(* ===== verification/Supervisor.v ===== *)
(** * Supervision of the two daemons ([RunE], [main], [buildkit.Start], [server.Run])

    [RunE] starts two goroutines that send the result of [buildkit.Start] and of [server.Run] to
    one unbuffered channel, and returns what it receives first.  [Start] waits for the process
    in a goroutine of its own and selects between it and its context; [Run] selects on the
    goroutine that serves.  A signal cancels the context and ends the process a second later.
    The goroutines are program counters, a send meets its receiver in one step, and time is not
    modelled: the second of the signal handler may pass at any moment. *)

From S2P Require Import Prelude.

Inductive daemon := DBuildkit | DServer.

(** [buildkit.Start], after the configuration was built. *)
Inductive bk_pc := BConfig | BSelect | BSend (r : option error) | BDone.
(** The process, and whether it was sent [SIGTERM]. *)
Inductive proc_st := PNone | PRunning (signalled : bool) | PExited.
(** The goroutine in [proc.Wait]. *)
Inductive wait_pc := WNone | WWaiting | WSending (r : option error) | WDone.
(** [server.Run] and its goroutine in [grpcServer.Serve]. *)
Inductive srv_pc := SListen | SSelect | SSend (r : option error) | SDone.
Inductive serve_pc := GNone | GServing | GSending (r : option error) | GDone.
(** [RunE] and [main]. *)
Inductive main_pc := MWait | MReturned (d : daemon) (r : option error).
(** The signal handler of [main]. *)
Inductive sig_pc := SigWait | SigSleep.

Record sup := {
  bk : bk_pc;
  proc : proc_st;
  waiter : wait_pc;
  srv : srv_pc;
  serve : serve_pc;
  main : main_pc;
  sig : sig_pc;
  cancelled : bool;         (* the context both daemons have *)
  exited : option Z;        (* the exit code of the shim *)
}.

Definition init : sup :=
  {| bk := BConfig; proc := PNone; waiter := WNone; srv := SListen; serve := GNone; main := MWait; sig := SigWait;
     cancelled := false; exited := None |}.

Definition upd_bk (b : bk_pc) (p : proc_st) (w : wait_pc) (s : sup) : sup :=
  {| bk := b; proc := p; waiter := w; srv := srv s; serve := serve s; main := main s; sig := sig s;
     cancelled := cancelled s; exited := exited s |}.
Definition upd_srv (v : srv_pc) (g : serve_pc) (s : sup) : sup :=
  {| bk := bk s; proc := proc s; waiter := waiter s; srv := v; serve := g; main := main s; sig := sig s;
     cancelled := cancelled s; exited := exited s |}.
Definition upd_main (m : main_pc) (g : sig_pc) (c : bool) (x : option Z) (s : sup) : sup :=
  {| bk := bk s; proc := proc s; waiter := waiter s; srv := srv s; serve := serve s; main := m; sig := g;
     cancelled := c; exited := x |}.

(** What the environment decides: the process exits, [Serve] returns, a signal arrives. *)
Inductive event := EvProcExit | EvServe (r : option error) | EvSignal.
Inductive label := Env (e : event) | BkConfig | BkCtx | BkWait | WaitReturn | SrvListen | SrvSelect | Recv (d : daemon) | MainExit | Timer.

Section supervisor.
(** The error of the configuration, of [Save] and of [os.StartProcess]; of [proc.Wait]; of the
    listener. *)
Context (config_err launch_err wait_err listen_err : option error).

(** [log.Fatalln] exits with 1, the end of [main] with 0. *)
Definition exit_code (r : option error) : Z := match r with None => 0 | Some _ => 1 end.

Definition step (l : label) (s : sup) : option sup :=
  match exited s with
  | Some _ => None
  | None =>
    match l with
    | Env EvProcExit => match proc s with PRunning _ => Some (upd_bk (bk s) PExited (waiter s) s) | _ => None end
    | Env (EvServe r) => match serve s with GServing => Some (upd_srv (srv s) (GSending r) s) | _ => None end
    | Env EvSignal => match sig s with SigWait => Some (upd_main (main s) SigSleep true (exited s) s) | _ => None end
    | BkConfig =>
        match bk s, config_err, launch_err with
        | BConfig, Some e, _ => Some (upd_bk (BSend (Some e)) (proc s) (waiter s) s)
        | BConfig, None, Some e => Some (upd_bk (BSend (Some e)) (proc s) (waiter s) s)
        | BConfig, None, None => Some (upd_bk BSelect (PRunning false) WWaiting s)
        | _, _, _ => None
        end
    | BkCtx =>   (* [proc.Signal] on an exited process is an error that is only logged *)
        match bk s, cancelled s with
        | BSelect, true =>
            Some (upd_bk (BSend (Some Canceled)) (match proc s with PRunning _ => PRunning true | p => p end) (waiter s) s)
        | _, _ => None
        end
    | BkWait => match bk s, waiter s with BSelect, WSending r => Some (upd_bk (BSend r) (proc s) WDone s) | _, _ => None end
    | WaitReturn => match waiter s, proc s with WWaiting, PExited => Some (upd_bk (bk s) (proc s) (WSending wait_err) s) | _, _ => None end
    | SrvListen =>
        match srv s, listen_err with
        | SListen, Some e => Some (upd_srv (SSend (Some e)) (serve s) s)
        | SListen, None => Some (upd_srv SSelect GServing s)
        | _, _ => None
        end
    | SrvSelect => match srv s, serve s with SSelect, GSending r => Some (upd_srv (SSend r) GDone s) | _, _ => None end
    | Recv d =>  (* [RunE] returns and its deferred [cancel] runs *)
        match main s, d, bk s, srv s with
        | MWait, DBuildkit, BSend r, _ =>
            Some (upd_main (MReturned DBuildkit r) (sig s) true (exited s) (upd_bk BDone (proc s) (waiter s) s))
        | MWait, DServer, _, SSend r =>
            Some (upd_main (MReturned DServer r) (sig s) true (exited s) (upd_srv SDone (serve s) s))
        | _, _, _, _ => None
        end
    | MainExit => match main s with MReturned _ r => Some (upd_main (main s) (sig s) (cancelled s) (Some (exit_code r)) s) | MWait => None end
    | Timer => match sig s with SigSleep => Some (upd_main (main s) (sig s) (cancelled s) (Some 1%Z) s) | SigWait => None end
    end
  end.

* * * * * * *

» Exercise objective: Transcribe the records above exactly, from the opening line down to and including the line with "goroutine that serves.".

» Answer to this task:
(* ===== verification/Supervisor.v ===== *)
(** * Supervision of the two daemons ([RunE], [main], [buildkit.Start], [server.Run])

    [RunE] starts two goroutines that send the result of [buildkit.Start] and of [server.Run] to
    one unbuffered channel, and returns what it receives first.  [Start] waits for the process
    in a goroutine of its own and selects between it and its context; [Run] selects on the
    goroutine that serves.  A signal cancels the context and ends the process a second later.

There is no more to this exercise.